▶ _DIRECTIONS_: Here the answer should be the line with "EmptyString => false" and all the lines after it through the end of the listing, each repeated exactly, and no other text.

▶ _RECORDS FOR THE TASK_:
(** [b] is empty or starts with a character that fails [p]. *)
Definition stopsAt (p : ascii -> bool) (b : string) : Prop :=
  match b with
  | EmptyString => True
  | String c _ => p c = false
  end.

(** A pattern character that is a wildcard or has no meaning in a
    regular expression. *)
Definition plainChar (c : ascii) : bool :=
  Ascii.eqb c "*"%char || Ascii.eqb c "?"%char
  || match atomOf c with
     | Some (AChar _) => true
     | _ => false
     end.

Definition plainPattern (pattern : string) : bool := forallChars plainChar pattern.

(** A name without line feed or carriage return. *)
Definition oneLine (name : string) : bool :=
  forallChars (fun c => negb (isLineTerminator c)) name.

(** The terms a plain pattern compiles to. *)
Fixpoint patternTerms (pattern : string) : list term :=
  match pattern with
  | EmptyString => []
  | String c r =>
      (if Ascii.eqb c "*"%char then TStar AAny
       else if Ascii.eqb c "?"%char then TAtom AAny
       else TAtom (AChar c)) :: patternTerms r
  end.

(** The 256 code units. *)
Definition allChars : list ascii :=
  let bs := [false; true] in
  flat_map (fun b7 => flat_map (fun b6 => flat_map (fun b5 => flat_map (fun b4 =>
  flat_map (fun b3 => flat_map (fun b2 => flat_map (fun b1 => map (fun b0 =>
    Ascii b0 b1 b2 b3 b4 b5 b6 b7) bs) bs) bs) bs) bs) bs) bs) bs.

Definition headIsStar (s : string) : bool :=
  match s with
  | String c _ => Ascii.eqb c "*"%char
  | EmptyString => false
  end.

(** A run that ended the way the JavaScript code can end: by returning
    or by throwing. *)
Definition ended (o : outcome) : Prop :=
  match o with
  | Completed | Thrown _ => True
  | Unmodelled | OutOfFuel => False
  end.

▶ _THE ANSWER_:
  | EmptyString => false
  end.

(** A run that ended the way the JavaScript code can end: by returning
    or by throwing. *)
Definition ended (o : outcome) : Prop :=
  match o with
  | Completed | Thrown _ => True
  | Unmodelled | OutOfFuel => False
  end.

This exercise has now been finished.